Start of SOURCE RECORDS

(** ** Properties *)

(** C23. Whatever happens to a station (frames received from it, in any order and
    with any content, its association, timers, the notifications of the WPA
    authenticator, configuration changes, and any other code that respects the
    private part of the machine), its port is opened only when the configuration
    forces it open, or when the PAE machine is in AUTHENTICATED with the keys in
    place and, since the machine last started to authenticate the station, the
    EAP server reported success or the station's PMK was found in the cache. The
    port status is always the one the driver was last told, it is Authorized in
    AUTHENTICATED and FORCE_AUTH and Unauthorized in DISCONNECTED, HELD and
    FORCE_UNAUTH. *)
Theorem port_opens_only_after_success {W} `{EapolEnvOk W} c (x0 x : station W) m :
  eapol_sm (s_sta x0) = None → rtc (station_step c) x0 x → eapol_sm (s_sta x) = Some m →
  (∀ l1 m' l2, s_log x = l1 ++ (Set_port_authorized true, m') :: l2 →
     portControl m' = ForceAuthorized ∨
     (auth_pae_state m' = AUTH_PAE_AUTHENTICATED ∧ portValid m' = true ∧
      success_since_auth l2 = true)) ∧
  last_port (s_log x) = authPortStatus m ∧
  match auth_pae_state m with
  | AUTH_PAE_AUTHENTICATED | AUTH_PAE_FORCE_AUTH => authPortStatus m = Some Authorized
  | AUTH_PAE_DISCONNECTED | AUTH_PAE_HELD | AUTH_PAE_FORCE_UNAUTH => authPortStatus m = Some Unauthorized
  | _ => True
  end.
Proof.
  intros Hnew Hr Hm.
  assert (station_inv x) as Hx by (apply (station_reach_inv c x0 x Hr); by intros m0; rewrite Hnew).
  destruct (Hx m Hm) as [Hi Ho]. split; [exact Ho|]. split; [apply (inv_port _ Hi)|].
  pose proof (inv_authorized _ Hi) as Ha. pose proof (inv_unauthorized _ Hi) as Hu.
  cbn in Ha, Hu. destruct (auth_pae_state m); auto.
Qed.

End of SOURCE RECORDS

> [WORK ORDER]:
Reproduce exactly, and only, the part of the listing above that begins at the line with "(auth_pae_state m' = AUTH_PAE_AUTHENTICATED" and goes on through the line with "m = Some Authorized".

> [WRITTEN SOLUTION]:
     (auth_pae_state m' = AUTH_PAE_AUTHENTICATED ∧ portValid m' = true ∧
      success_since_auth l2 = true)) ∧
  last_port (s_log x) = authPortStatus m ∧
  match auth_pae_state m with
  | AUTH_PAE_AUTHENTICATED | AUTH_PAE_FORCE_AUTH => authPortStatus m = Some Authorized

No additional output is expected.